There is a few efficient methods to drive these WS2812B LEDs

DMA > SPI/I2S peripheral
You use only MOSI signal from MCU. You select appropriate clock speed for this peripheral so the waveform of MISO could generate necessary "0" and "1" bits. Then you create buffer with this specific bit patterns and you command the DMA to send that buffer to SPI->TX register.
+ very precise timing
- cannot be scaled if you need more than 4 strips that are not connected in series

DMA > TIMer Output compare register
You set DMA that will copy pre-computed value from memory to TIMer output compare register. This transfer will occur every period with TIMx_UP event. So next period the output compare will change the PWM cycle to go low in different time from the begining. You are basicly changing duty cycle of the PWM. The advantage is that you can use the same timer to generate PWM waveform and trigger the next DMA transfer.
This method is used by Daedaluz library:

This is I think the most complicated method but it can easily be scaled. It involves some jitter in generated signal but this jitter is within the specification of WS2812B driving signals. It works like this. You have one TIMer which has period 1.25us. Then you use two output compare signals from the timer. One for shorter falling edge for "0" bit and second compare register for longer "1" bit. Then you set three DMAs. All DMAs will write directly to GPIO output register. First DMA will be triggered by TIMx_UP (overflow) event and sets GPIO output pins to HIGH. Then the second DMA will be triggered by output compare one and will drive the GPIO output signal LOW in case you need send "0" bit to the LED strip. Then the third DMA will be triggered by compare two and will drive all GPIO output signals to LOW no matter if the pin is in HIGH or already logic LOW value.

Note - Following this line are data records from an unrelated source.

(* ===== verification/SimpleHashProof.v ===== *)
(** * The hash table as a Robin Hood table

    First [SH_GROW], which copies the table into one of twice the size: it takes the
    entries of the old table in order, from one that is not wrapped around, and puts each
    into the first empty bucket from its home, without a look at the distances.  The
    result is in order all the same: entry by entry, the first [j] buckets fill only the
    first [j] of the two halves.  Then positions, lookup and deletion. *)
From stdpp Require Import gmap.
From S2P Require Import Prelude SimpleHashView Array SimpleHash.

Open Scope Z_scope.

Section grow.
Context {K V : Type} `{Countable K}.
Variable hash : K -> Z.
Variable n : Z.
Hypothesis Hn : 1 < n.

Abbreviation home := (fun k => hash k mod n).
Abbreviation home2 := (fun k => hash k mod (2 * n)).
Abbreviation view := (Z -> option (K * V)).

Lemma home2_home k : (hash k mod (2 * n)) mod n = hash k mod n.
Proof. apply Z.mod_mod_divide. by exists 2. Qed.

Variables (old : view) (m : gmap K V) (s : Z).
Hypothesis Hold : valid home n old m.
Hypothesis Hstart : forall k v, old s = Some (k, v) -> dist n (hash k mod n) s = 0.

(** The offset of the home of a key behind the start. *)
Definition home_off (k : K) : Z := dist n s (hash k mod n).

Lemma old_dist x : 0 <= x -> x < n -> forall k v, old (s + x) = Some (k, v) -> dist n (hash k mod n) (s + x) <= x.
Proof.
  intros Hx. pattern x. revert x Hx. apply natlike_ind.
  - intros _ k v Hk. rewrite Z.add_0_r in *. rewrite (Hstart k v Hk). lia.
  - intros x Hx IH Hs k v Hk. destruct (v_robin _ _ _ _ Hold _ _ _ Hk) as [->|(k' & v' & Hk' & Hd)]; [lia|].
    replace (s + Z.succ x - 1) with (s + x) in * by lia. specialize (IH ltac:(lia) _ _ Hk'). lia.
Qed.

Lemma old_home x k v : 0 <= x < n -> old (s + x) = Some (k, v) ->
  home_off k = x - dist n (hash k mod n) (s + x).
Proof.
  intros Hx Hk. pose proof (old_dist x ltac:(lia) ltac:(lia) k v Hk) as Hd.
  pose proof (dist_range n Hn (hash k mod n) (s + x)). unfold home_off.
  rewrite <-(dist_off n s (x - dist n (hash k mod n) (s + x))) by lia. apply dist_mod.
  pose proof (mod_shift n _ _ (- dist n (hash k mod n) (s + x)) (off_dist n (hash k mod n) (s + x))) as E.
  etransitivity; [|etransitivity; [exact E|]]; f_equal; lia.
Qed.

Since the STM32 has 16bit ports. You can control up to 16 LED strips. There is one limitation but we can get get around. Because we are writing to the whole 16 bit port we can't use any other pin from this port even if we use only one output for our LED strip. The DMA will write to GPIO output data register and will overwrite all unused bits. Fortunately almost every ARM vendor has in his GPIO peripheral register register we can take advantage of. It's usually called "bit set" or "bit reset" register. This register is used to improve old "read-modify-write" behavior. With these you can atomically change one bit of the port without affecting the others. Now you have to only change that three DMAs to write to destinations to these registers and generate one, five or sixteen waveforms for WS2812 LED strips.

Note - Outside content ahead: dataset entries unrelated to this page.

(** The entry at the offset [t] is nearer to its home: it and its followers make room. *)
Lemma displace_ok t e : 0 <= t < u -> passed t -> at_ (h + t) = Some (key e, value e) -> key e <> k ->
  dist n (home n (key e)) (h + t) < t ->
  exists r,
    (let* empty := find_empty (Z.to_nat n) tb ((h + t) mod n) h 0 in
     match empty with
     | None => Ok Restart
     | Some emptyelem =>
         let* d := shift_forward (Z.to_nat n) tb tb.(data) emptyelem emptyelem ((h + t) mod n) h in
         occupy tb d ((h + t) mod n) k
     end) = Ok r /\ inserted r.
Proof.
  intros Ht Hp Ev Ek Hd. pose proof (size_gt _ _ _ Hok) as Hn. pose proof (dist_range n Hn (home n (key e)) (h + t)).
  destruct (find_empty_ok (Z.to_nat n) t 0) as (r & -> & [-> |[-> Hm]]); [lia..| |by exists Restart]. cbn [obind].
  destruct (shift_forward_ok t (Z.to_nat n) ltac:(lia) u tb.(data)) as (d & -> & Hd' & Hv);
    [lia|apply (ok_len _ _ _ Hok)| |lia|].
  { intros q. destruct (offset n Hn h q) as (j & Hj & E & Ed). unfold forward. rewrite Ed.
    assert (j < u \/ j = u \/ u < j) as [?|[?|?]] by lia; ztest_goal; try done.
    apply (view_periodic n). rewrite E. do 2 f_equal. lia. }
  cbn [obind].
  assert (Ha : forall p v, at_ p <> Some (k, v)).
  { apply (passed_absent t); [lia|done|]. intros k' v' Hk'. rewrite Ev in Hk'. by injection Hk' as <- _. }
  apply occupy_ok; [done|by apply absent_lookup|]. intros v.
  apply (valid_ext _ _ (forward n at_ h t u (Some (k, v)))).
  - intros q. destruct (offset n Hn h q) as (j & Hj & E & Ed). unfold upd. rewrite Hv. unfold forward. rewrite Ed.
    destruct (Z.eqb_spec (q mod n) ((h + t) mod n)) as [X|X].
    + rewrite E in X. apply off_inj in X; [|lia..]. rewrite X. by ztest_goal.
    + assert (j <> t) by (intros ->; congruence). by rewrite (proj2 (Z.eqb_neq j t)).
  - apply forward_valid; [done|apply (ok_valid _ _ _ Hok)|done|lia|lia|done| | | |done].
    + intros j Hj. apply Hocc. lia.
    + intros k' w Hk'. rewrite Ev in Hk'. by injection Hk' as <- _.
    + destruct (Hp (t - 1)) as (k' & v' & Hk & _ & Hd2); [lia|]. by exists k', v'.
Qed.

Lemma search_loop_ok fuel : forall t, 0 <= t <= u -> passed t -> u - t < Z.of_nat fuel ->
  exists r, search_loop SH_HASH_KEY fuel tb k h ((h + t) mod n) t = Ok r /\ inserted r.
Proof.
  pose proof (size_gt _ _ _ Hok) as Hn. pose proof (ok_valid _ _ _ Hok) as Hv. pose proof (ok_len _ _ _ Hok) as Hd.
  induction fuel as [|fuel IH]; intros t Ht Hp Hf; [lia|]. cbn [search_loop].
  destruct (bucket_at _ _ _ Hok (h + t)) as (e & -> & Ev). cbn [obind]. unfold entry_of in Ev.
  destruct (in_use e); cbn [negb].
  2:{ pose proof (passed_absent t ltac:(lia) Hp) as Ha. rewrite Ev in Ha. specialize (Ha ltac:(done)).
      apply (occupy_ok _ t); [done|by apply absent_lookup|]. intros v. apply fill_valid; [done|done|done|].
      apply (passed_fits t); [lia|done]. }
  destruct (decide (key e = k)) as [Ek|Ek].
  { eexists. split; [done|]. rewrite Ek in Ev. exists (value e). split; [by apply (holds_at _ _ _ _ Hok _ _ Ev)|].
    split; [apply Z.mod_pos_bound; lia|]. by rewrite (at_mod _ _ _ Hok). }
  unfold SH_ENTRY_HASH. destruct (Hhash (key e)) as [-> _]. cbn [obind].
  rewrite (initial_home _ _ _ (ok_sized _ _ _ Hok)).
  rewrite (distance_ok _ _ (ok_sized _ _ _ Hok)) by apply (home_range _ _ _ (ok_sized _ _ _ Hok)).
  assert (t <> u) by (intros ->; congruence).
  destruct (Z.gtb_spec t (dist n (home n (key e)) (h + t))) as [Hg|Hg].
  - apply (displace_ok t e); (done || lia).
  - rewrite (next_ok _ _ (ok_sized _ _ _ Hok)) by (apply (home_in _ _ _ _ Hok) || lia). cbn [obind].
    destruct ((t + 1 >? SH_GROW_MAX_DIB) && above_min_fill tb) eqn:Eg.
    + apply andb_true_iff in Eg as [_ Eg]. eexists. by split.
    + apply IH; [lia| |lia]. intros j Hj. destruct (Z.eq_dec j t) as [->|]; [|apply Hp; lia].
      eexists _, _. split; [exact Ev|]. split; [done|lia].
Qed.
End run.
End insert.

(** ** Insertion with growth *)

(** A table between two operations. *)
Definition wf (tb : hash_table) (m : gmap K V) : Prop :=
  ok tb m /\ tb.(grow_threshold) = threshold tb.(size) /\ tb.(members) <= tb.(grow_threshold).

(** A table before the [fuel] last attempts: as between operations, or one that has to
    grow because a search in it was too long. *)
Definition ready (fuel : nat) (tb : hash_table) (m : gmap K V) : Prop :=
  exists a, tb.(size) = 2 ^ a /\ 1 <= a <= 31 /\
    (wf tb m /\ 33 <= Z.of_nat fuel + a \/
     ok tb m /\ tb.(grow_threshold) = 0 /\ above_min_fill tb = true /\ 32 <= Z.of_nat fuel + a).

(** How many entries are certain to find a place. *)
Definition capacity : Z := 100000000.

Lemma above_min_fill_size (tb : hash_table) : 0 <= tb.(members) -> above_min_fill tb = true -> tb.(size) <= 10 * tb.(members).
Proof. unfold above_min_fill, GROW_MIN_FILLFACTOR_num. intros Hm E%Z.leb_le. lia. Qed.

(** The check for growth. *)
Lemma grown_ok fuel (tb : hash_table) m : ready (S fuel) tb m -> tb.(members) <= capacity ->
  exists tb', (if tb.(members) >=? tb.(grow_threshold) then
          if tb.(size) =? SH_MAX_SIZE then Elog "hash table size exceeded"
          else SH_GROW SH_HASH_KEY sizeof_element zero_key zero_value tb (wrap32 (tb.(size) * 2))
        else Ok tb) = Ok tb' /\
    wf tb' m /\ tb'.(members) = tb.(members) /\ tb'.(members) < tb'.(grow_threshold) /\
    exists a, tb'.(size) = 2 ^ a /\ 1 <= a <= 31 /\ 32 <= Z.of_nat fuel + a.
Proof.
  intros (a & Ea & Ha & Hc) Hcap. unfold capacity in Hcap.
  assert (Hok : ok tb m) by (destruct Hc as [[[Hok _] _]|[Hok _]]; exact Hok).
  pose proof (size_gt _ _ _ Hok) as Hn. pose proof (threshold_lt _ Hn) as Ht. pose proof (ok_room _ _ _ Hok) as Hr.
  destruct (Z.geb_spec tb.(members) tb.(grow_threshold)) as [Hg|Hg].
  - assert (Hsmall : tb.(size) <= 2 ^ 30).
    { assert (Hb : tb.(size) <= 1000000000).
      { destruct Hc as [[(_ & Et & _) _]|(_ & _ & Hm & _)]; [|apply above_min_fill_size in Hm; pose proof (ok_members _ _ _ Hok); lia].
        unfold threshold, FILLFACTOR_num in *. rewrite Et in Hg.
        pose proof (Z.mul_div_le (size tb * 8106479329266893) (2 ^ 53)).
        pose proof (Z.mul_succ_div_gt (size tb * 8106479329266893) (2 ^ 53)). lia. }
      rewrite Ea in *. lia. }
    destruct (Z.eqb_spec tb.(size) SH_MAX_SIZE) as [E|_]; [unfold SH_MAX_SIZE in E; lia|].
    destruct (SH_GROW_ok tb m Hok Hsmall) as (tb' & -> & Hok' & Es & Et & Em).
    pose proof (threshold_double _ Hn). exists tb'. split; [done|]. unfold wf. rewrite Es, Et, Em.
    split; [split; [done|]; split; [done|lia]|]. split; [done|]. split; [lia|].
    exists (a + 1). rewrite Z.add_1_r, Z.pow_succ_r, Ea by lia. split; [done|].
    assert (a <> 31) by (intros ->; rewrite Ea in Hsmall; lia). lia.
  - destruct Hc as [[Hwf Hf]|(_ & E0 & _)]; [|pose proof (ok_members _ _ _ Hok); lia].
    exists tb. split; [done|]. split; [done|]. split; [done|]. split; [lia|]. exists a. split; [done|lia].
Qed.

My first version of library was developed on STM32F100. This bit older chip can run at maximum 24Mhz. During development the library worked fine, but when I turned on SysTick and UART Rx interrupts I had some jitter on WS2812B signal and blinking LEDs even when they have been turned off (to the "black" color).
I noticed that it behaves strangely when I have GPIO_SetBits() for debuging purporse in my DMA transfer complete interrupt. On the scope I could see that one bit for LED strip don't have either "0" or "1" duty cycle. It was something in between. The reason was that the CPU in my DMA transfer complete interrupt routine was accessing APB1 bus in the moment the DMA would also write on the APB1 bus to the GPIO peripheral. There's simple arbitration in the STM32 and when CPU and DMA is accessing the same bus, they are alternating. I checked that my core and peripheral bus is running at maximum. What next? What will happen if I overclock the MCU from maximal 24Mhz frequency? I switched PLL to generate 32MHz and really the problematic pulse gets shorter. Moreover all the "0" bits gets shorter DUTY+ cycle. So i was running at the edge with 24MHz. When I turned on SysTick which is accessing also GPIOs to read the buttons, some LEDs again flickers. So I changed the MCU speed to 40MHz and now it's ok. I have 30ns reserve in the worst case then CPU is accessing APB1 bus and DMA wants that access too.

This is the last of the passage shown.